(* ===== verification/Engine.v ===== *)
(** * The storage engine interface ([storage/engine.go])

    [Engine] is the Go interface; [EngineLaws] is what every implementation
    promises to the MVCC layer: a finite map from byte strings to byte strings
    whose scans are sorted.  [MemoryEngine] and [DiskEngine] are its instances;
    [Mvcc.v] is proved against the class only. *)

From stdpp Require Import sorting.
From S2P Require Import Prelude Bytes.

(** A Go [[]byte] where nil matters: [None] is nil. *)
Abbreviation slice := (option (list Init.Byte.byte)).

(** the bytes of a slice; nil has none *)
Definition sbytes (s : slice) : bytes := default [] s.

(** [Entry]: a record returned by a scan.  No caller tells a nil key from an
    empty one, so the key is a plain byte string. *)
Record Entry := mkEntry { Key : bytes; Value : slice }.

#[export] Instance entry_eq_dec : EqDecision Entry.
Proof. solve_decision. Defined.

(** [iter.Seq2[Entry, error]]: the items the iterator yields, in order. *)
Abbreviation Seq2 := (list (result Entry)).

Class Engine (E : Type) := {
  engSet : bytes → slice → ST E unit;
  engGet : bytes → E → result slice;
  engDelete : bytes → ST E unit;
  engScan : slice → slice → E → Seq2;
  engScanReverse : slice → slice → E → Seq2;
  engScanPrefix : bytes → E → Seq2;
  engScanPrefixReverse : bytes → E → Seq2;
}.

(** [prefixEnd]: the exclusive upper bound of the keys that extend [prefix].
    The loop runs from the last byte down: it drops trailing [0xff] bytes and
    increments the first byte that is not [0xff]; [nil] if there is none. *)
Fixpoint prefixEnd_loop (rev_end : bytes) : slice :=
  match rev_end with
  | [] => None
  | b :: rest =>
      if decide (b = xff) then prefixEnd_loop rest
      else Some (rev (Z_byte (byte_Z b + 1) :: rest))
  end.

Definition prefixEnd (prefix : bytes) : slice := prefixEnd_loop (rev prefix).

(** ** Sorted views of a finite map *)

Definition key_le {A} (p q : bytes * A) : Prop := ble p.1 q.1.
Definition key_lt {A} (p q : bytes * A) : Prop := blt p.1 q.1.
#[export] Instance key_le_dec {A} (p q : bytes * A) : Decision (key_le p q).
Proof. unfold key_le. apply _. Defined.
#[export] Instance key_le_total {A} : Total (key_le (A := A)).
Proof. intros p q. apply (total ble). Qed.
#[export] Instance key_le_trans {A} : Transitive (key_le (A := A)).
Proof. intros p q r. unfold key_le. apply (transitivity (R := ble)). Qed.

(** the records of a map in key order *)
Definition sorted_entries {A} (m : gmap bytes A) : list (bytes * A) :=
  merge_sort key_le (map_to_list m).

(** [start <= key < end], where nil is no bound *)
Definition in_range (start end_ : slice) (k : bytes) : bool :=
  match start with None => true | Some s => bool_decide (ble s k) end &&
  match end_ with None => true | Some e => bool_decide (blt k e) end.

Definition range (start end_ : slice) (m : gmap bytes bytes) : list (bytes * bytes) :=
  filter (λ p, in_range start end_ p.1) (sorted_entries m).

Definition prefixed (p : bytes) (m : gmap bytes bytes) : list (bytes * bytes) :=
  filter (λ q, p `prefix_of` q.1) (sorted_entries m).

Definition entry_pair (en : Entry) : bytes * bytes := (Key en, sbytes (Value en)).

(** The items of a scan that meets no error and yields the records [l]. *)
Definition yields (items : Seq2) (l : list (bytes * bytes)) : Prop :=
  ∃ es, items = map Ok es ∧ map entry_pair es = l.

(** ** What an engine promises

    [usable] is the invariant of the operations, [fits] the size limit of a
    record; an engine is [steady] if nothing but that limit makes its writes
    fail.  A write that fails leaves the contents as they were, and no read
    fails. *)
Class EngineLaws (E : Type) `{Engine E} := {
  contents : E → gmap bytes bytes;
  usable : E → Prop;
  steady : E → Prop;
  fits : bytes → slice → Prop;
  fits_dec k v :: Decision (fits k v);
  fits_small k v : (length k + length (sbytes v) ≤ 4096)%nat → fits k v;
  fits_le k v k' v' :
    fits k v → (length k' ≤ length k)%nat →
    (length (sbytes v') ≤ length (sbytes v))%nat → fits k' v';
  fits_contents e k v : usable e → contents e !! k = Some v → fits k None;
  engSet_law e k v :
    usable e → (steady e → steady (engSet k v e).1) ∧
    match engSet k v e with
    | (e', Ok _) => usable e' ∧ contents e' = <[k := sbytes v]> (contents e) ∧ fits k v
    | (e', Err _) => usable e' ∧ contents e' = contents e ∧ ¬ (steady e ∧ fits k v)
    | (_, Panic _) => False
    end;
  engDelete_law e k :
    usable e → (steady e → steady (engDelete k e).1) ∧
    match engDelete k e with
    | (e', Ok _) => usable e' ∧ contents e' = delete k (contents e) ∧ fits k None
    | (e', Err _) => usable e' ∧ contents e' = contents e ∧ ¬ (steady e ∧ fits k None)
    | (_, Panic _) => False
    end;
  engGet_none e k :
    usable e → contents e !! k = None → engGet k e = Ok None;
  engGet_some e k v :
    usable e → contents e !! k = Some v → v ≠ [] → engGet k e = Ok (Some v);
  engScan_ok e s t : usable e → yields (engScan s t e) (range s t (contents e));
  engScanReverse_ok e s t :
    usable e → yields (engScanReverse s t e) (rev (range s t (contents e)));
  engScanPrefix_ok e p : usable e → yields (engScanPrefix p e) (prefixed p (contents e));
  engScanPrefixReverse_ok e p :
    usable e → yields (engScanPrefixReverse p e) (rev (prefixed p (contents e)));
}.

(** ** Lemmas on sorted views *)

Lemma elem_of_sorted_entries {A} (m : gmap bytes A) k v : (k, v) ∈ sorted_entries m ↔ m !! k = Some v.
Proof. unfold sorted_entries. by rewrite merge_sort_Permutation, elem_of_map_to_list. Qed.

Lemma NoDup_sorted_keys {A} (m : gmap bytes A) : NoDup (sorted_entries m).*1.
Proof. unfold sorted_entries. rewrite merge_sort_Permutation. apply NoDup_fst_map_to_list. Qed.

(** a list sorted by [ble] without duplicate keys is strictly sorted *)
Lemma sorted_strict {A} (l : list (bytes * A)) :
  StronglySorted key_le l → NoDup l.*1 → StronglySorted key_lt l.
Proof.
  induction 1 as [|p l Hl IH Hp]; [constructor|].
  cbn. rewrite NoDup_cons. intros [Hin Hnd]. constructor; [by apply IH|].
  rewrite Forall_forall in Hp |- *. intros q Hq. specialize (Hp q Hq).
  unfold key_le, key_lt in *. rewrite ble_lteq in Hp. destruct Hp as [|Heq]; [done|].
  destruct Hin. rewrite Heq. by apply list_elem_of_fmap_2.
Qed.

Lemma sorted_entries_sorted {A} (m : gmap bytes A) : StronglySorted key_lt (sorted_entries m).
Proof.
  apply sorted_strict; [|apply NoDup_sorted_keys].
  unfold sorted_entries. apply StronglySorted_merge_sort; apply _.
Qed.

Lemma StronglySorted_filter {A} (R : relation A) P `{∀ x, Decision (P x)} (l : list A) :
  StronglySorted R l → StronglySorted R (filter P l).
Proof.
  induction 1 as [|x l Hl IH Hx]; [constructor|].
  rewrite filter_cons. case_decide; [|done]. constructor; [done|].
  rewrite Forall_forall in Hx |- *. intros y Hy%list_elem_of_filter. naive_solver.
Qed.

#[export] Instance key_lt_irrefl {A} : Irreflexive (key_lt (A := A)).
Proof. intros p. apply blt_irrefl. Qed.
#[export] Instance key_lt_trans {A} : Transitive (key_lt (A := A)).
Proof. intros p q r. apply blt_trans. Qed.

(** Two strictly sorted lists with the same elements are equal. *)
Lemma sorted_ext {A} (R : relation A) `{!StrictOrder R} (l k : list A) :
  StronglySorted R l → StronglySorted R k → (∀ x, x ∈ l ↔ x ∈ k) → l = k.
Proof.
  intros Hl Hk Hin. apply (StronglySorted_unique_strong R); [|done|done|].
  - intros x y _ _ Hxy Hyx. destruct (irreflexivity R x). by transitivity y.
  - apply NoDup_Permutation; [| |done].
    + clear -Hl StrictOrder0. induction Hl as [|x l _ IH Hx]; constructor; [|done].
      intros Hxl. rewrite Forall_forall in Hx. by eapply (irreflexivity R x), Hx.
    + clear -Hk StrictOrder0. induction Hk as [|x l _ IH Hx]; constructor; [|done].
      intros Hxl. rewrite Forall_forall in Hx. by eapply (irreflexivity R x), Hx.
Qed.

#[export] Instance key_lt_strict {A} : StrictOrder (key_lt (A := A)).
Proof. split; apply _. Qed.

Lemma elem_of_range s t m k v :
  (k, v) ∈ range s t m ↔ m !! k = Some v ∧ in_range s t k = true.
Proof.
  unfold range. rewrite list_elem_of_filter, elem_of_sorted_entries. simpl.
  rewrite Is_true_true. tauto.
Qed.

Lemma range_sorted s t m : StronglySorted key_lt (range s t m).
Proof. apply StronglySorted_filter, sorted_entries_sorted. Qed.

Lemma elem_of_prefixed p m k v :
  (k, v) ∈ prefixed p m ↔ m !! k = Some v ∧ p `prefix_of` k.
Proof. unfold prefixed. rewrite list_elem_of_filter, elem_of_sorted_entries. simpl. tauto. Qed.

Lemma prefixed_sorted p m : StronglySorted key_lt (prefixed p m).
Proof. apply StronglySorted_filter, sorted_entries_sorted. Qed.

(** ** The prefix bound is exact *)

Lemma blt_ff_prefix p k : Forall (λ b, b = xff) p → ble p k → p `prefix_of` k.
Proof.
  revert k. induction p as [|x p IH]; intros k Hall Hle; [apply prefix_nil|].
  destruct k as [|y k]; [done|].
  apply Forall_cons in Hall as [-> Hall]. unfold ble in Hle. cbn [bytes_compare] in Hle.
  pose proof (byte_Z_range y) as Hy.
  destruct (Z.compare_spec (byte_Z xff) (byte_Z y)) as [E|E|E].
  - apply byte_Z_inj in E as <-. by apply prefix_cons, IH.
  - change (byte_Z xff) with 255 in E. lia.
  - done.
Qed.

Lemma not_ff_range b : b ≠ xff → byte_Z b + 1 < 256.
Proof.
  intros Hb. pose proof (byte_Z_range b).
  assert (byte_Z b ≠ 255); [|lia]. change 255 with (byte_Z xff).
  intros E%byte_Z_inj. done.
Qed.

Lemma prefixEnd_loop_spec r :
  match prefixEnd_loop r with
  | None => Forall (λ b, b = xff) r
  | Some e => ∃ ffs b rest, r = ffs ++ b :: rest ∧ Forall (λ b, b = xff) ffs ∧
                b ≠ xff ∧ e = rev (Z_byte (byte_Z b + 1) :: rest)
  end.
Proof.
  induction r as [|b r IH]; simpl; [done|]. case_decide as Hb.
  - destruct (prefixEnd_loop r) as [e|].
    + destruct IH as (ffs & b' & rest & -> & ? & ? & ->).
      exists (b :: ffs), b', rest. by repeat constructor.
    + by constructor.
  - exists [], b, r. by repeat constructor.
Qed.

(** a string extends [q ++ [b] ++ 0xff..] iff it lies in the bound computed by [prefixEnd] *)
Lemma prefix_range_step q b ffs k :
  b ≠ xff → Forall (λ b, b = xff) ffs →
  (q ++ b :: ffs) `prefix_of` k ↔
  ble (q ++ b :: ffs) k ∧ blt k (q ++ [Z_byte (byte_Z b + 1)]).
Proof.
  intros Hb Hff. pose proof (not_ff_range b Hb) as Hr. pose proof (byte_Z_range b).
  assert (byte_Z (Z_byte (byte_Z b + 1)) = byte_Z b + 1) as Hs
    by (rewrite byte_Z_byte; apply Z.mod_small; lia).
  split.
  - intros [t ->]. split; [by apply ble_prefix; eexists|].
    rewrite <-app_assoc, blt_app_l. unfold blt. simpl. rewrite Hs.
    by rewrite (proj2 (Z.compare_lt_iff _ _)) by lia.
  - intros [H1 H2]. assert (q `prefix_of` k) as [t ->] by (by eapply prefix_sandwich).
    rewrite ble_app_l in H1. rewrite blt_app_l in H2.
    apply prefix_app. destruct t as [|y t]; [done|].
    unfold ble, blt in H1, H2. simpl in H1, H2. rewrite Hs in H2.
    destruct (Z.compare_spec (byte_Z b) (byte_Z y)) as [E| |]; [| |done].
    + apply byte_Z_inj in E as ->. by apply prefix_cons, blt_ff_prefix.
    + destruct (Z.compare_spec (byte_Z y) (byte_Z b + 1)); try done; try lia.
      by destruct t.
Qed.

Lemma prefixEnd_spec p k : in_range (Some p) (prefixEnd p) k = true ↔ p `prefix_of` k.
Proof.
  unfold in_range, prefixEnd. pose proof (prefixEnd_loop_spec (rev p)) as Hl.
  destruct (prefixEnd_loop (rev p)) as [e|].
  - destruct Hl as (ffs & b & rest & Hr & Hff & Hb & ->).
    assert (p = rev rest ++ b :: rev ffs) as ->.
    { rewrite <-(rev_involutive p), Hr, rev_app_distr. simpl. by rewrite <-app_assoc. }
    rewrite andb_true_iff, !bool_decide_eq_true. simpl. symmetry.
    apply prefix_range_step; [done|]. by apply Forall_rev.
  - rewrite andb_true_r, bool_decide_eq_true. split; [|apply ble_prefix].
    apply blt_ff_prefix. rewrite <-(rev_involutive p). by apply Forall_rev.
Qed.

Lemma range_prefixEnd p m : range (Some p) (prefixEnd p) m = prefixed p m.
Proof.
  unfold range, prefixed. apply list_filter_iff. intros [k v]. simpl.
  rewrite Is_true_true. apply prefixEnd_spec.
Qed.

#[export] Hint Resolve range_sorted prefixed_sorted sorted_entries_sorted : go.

▶ _Task statement_:
The reply should consist solely of the lines above from the one that has "engGet_none e k" through the one that has "(** a list sorted", reproduced exactly.

▶ _Solution to the exercise_:
  engGet_none e k :
    usable e → contents e !! k = None → engGet k e = Ok None;
  engGet_some e k v :
    usable e → contents e !! k = Some v → v ≠ [] → engGet k e = Ok (Some v);
  engScan_ok e s t : usable e → yields (engScan s t e) (range s t (contents e));
  engScanReverse_ok e s t :
    usable e → yields (engScanReverse s t e) (rev (range s t (contents e)));
  engScanPrefix_ok e p : usable e → yields (engScanPrefix p e) (prefixed p (contents e));
  engScanPrefixReverse_ok e p :
    usable e → yields (engScanPrefixReverse p e) (rev (prefixed p (contents e)));
}.

(** ** Lemmas on sorted views *)

Lemma elem_of_sorted_entries {A} (m : gmap bytes A) k v : (k, v) ∈ sorted_entries m ↔ m !! k = Some v.
Proof. unfold sorted_entries. by rewrite merge_sort_Permutation, elem_of_map_to_list. Qed.

Lemma NoDup_sorted_keys {A} (m : gmap bytes A) : NoDup (sorted_entries m).*1.
Proof. unfold sorted_entries. rewrite merge_sort_Permutation. apply NoDup_fst_map_to_list. Qed.

(** a list sorted by [ble] without duplicate keys is strictly sorted *)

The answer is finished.